What to work on:
Take the lines below between the one holding "Definition wideConversion (i" and the one holding "Definition phiTypes (p", inclusive, and copy them exactly. Add nothing.

=== Material for this exercise ===

Definition operandsOf (i : instr) : list operand :=
  match i with
  | IBitCast _ _ x | IFNeg _ x | IFPExt x | IFPTrunc x | IToFP _ _ _ x | IFPToI _ _ _ x | ILoad _ x | IVAArg _ x | IExtract _ x _ => [x]
  | IFBinary _ _ x y | IFCmp _ _ x y | IClass _ x y | IStore _ x y | IInsert _ x y _ => [x; y]
  | IFMulAdd _ x y z | ISelect _ x y z => [x; y; z]
  | IIntrinsic _ _ args | IOther _ _ args => args
  | ICall f _ args => match f with Direct _ => args | Indirect o => o :: args end
  | IExpr _ x => exprOperands x
  end.

(** The types of the constants among operands. *)
Definition constantTypes (l : list operand) : list type :=
  omap (λ o, match o with Const c => Some (typeOfConstant c) | _ => None end) l.

(** The types of the operands an instruction names itself; those of registers
    are result types, those of arguments are in the signature. *)
Definition operandTypes (i : instr) : list type :=
  (match i with IBitCast t _ _ | IStore t _ _ => [t] | ICall _ t _ => [t] | _ => [] end) ++
  constantTypes (operandsOf i).

Definition checkType (t : type) : result soft_error () :=
  let u := classifyUnsupportedFloatType t in if isNone u then Ok () else Err (UnsupportedType u).

Definition checkTypes (ts : list type) : result soft_error () := foldM (λ t _, checkType t) ts ().

Definition wideConversion (i : instr) : bool :=
  match i with IToFP _ bits _ _ | IFPToI _ _ bits _ => 64 <? bits | _ => false end.

Definition checkInstr (i : instr) : result soft_error () :=
  _ ← checkTypes (resultType i :: operandTypes i);
  if wideConversion i then Err WideConversion else Ok ().

(** Phi nodes and terminators are instructions too. *)
Definition phiTypes (p : phi) : list type := ph_type p :: constantTypes (snd <$> ph_incoming p).

Definition terminatorTypes (t : terminator) : list type :=
  match t with Ret (Some x) | CondBr x _ _ => constantTypes [x] | _ => [] end.

Definition checkBlock (b : block) : result soft_error () :=
  _ ← foldM (λ p _, checkTypes (phiTypes p)) (b_phis b) ();
  _ ← foldM (λ ri _, checkInstr ri.2) (b_body b) ();
  checkTypes (terminatorTypes (b_term b)).

Definition checkFunction (f : func) : result soft_error () :=
  _ ← checkType (f_type f); foldM (λ b _, checkBlock b) (f_blocks f) ().

(** ** The pass *)

Definition lowerFunctions (linked : string → bool) (p : program) : result soft_error program :=
  mapResult (λ nf : string * func, match lowerFunction linked nf.2 with Ok f => Ok (nf.1, f) | Err e => Err e end) p.

Definition linkedIn (p : program) (name : string) : bool :=
  existsb (λ nf : string * func, bool_decide (nf.1 = name) && negb (bool_decide (f_blocks nf.2 = []))) p.

(** [globals]: the value types of the module's variables. *)
Definition runSoftFloat (globals : list type) (p : program) : result soft_error program :=
  _ ← checkTypes globals;
  _ ← foldM (λ nf _, checkFunction nf.2) p ();
  lowerFunctions (linkedIn p) p.

(** ** The routines a module needs *)

Definition arithmeticLibcall (i : instr) : option string :=
  match i with
  | IFBinary op f32 _ _ => Some (binaryLibcall op f32)
  | IFNeg f32 _ => Some (negLibcall f32)
  | IFPExt _ => Some F2D
  | IFPTrunc _ => Some D2F
  | IToFP signed _ toF32 _ => Some (toFloatLibcall signed toF32)
  | IFPToI signed fromF32 _ _ => Some (toIntLibcall signed fromF32)
  | _ => None
  end.

Definition requiredBy (i : instr) : list string :=
  option_list (arithmeticLibcall i) ++
  match i with
  | IFCmp p f32 _ _ =>
      option_list (fst <$> comparisonLibcall p f32) ++
      match p with FCMP_ONE | FCMP_UEQ => option_list (fst <$> comparisonLibcall FCMP_UNO f32) | _ => [] end
  | IFMulAdd f32 _ _ _ => [binaryLibcall FMul f32; binaryLibcall FAdd f32]
  | IIntrinsic id f32 _ => option_list (libmName id f32)
  | _ => []
  end.

(** [defined]: names with an implementation in the module. *)
Definition requireName (defined : string → bool) (name : string) (result : list string) : list string :=
  if defined name || bool_decide (name ∈ result) then result else result ++ [name].

Definition instructionsOf (p : program) : list instr :=
  p ≫= λ nf, f_blocks nf.2 ≫= λ b, snd <$> b_body b.

Definition RequiredSoftFloatLibcalls (defined : string → bool) (p : program) : list string :=
  foldl (λ result name, requireName defined name result) [] (instructionsOf p ≫= requiredBy).

(** ** The later check ([validate_no_float.cpp]) *)

Definition isFPOrFPVectorTy (t : type) : bool :=
  match t with VectorTy _ e => isFloatingPointTy e | _ => isFloatingPointTy t end.

Definition UsesFloatingPoint (f : func) : bool :=
  match f_type f with FunctionTy r ts _ => isFPOrFPVectorTy r || existsb isFPOrFPVectorTy ts | _ => false end ||
  existsb (λ b,
    existsb (λ p, existsb isFPOrFPVectorTy (phiTypes p)) (b_phis b) || existsb isFPOrFPVectorTy (terminatorTypes (b_term b)) ||
    existsb (λ ri : nat * instr, isFPOrFPVectorTy (resultType ri.2) || existsb isFPOrFPVectorTy (operandTypes ri.2)) (b_body b))
    (f_blocks f).
End SoftFloat.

===

Result of this task:
Definition wideConversion (i : instr) : bool :=
  match i with IToFP _ bits _ _ | IFPToI _ _ bits _ => 64 <? bits | _ => false end.

Definition checkInstr (i : instr) : result soft_error () :=
  _ ← checkTypes (resultType i :: operandTypes i);
  if wideConversion i then Err WideConversion else Ok ().

(** Phi nodes and terminators are instructions too. *)
Definition phiTypes (p : phi) : list type := ph_type p :: constantTypes (snd <$> ph_incoming p).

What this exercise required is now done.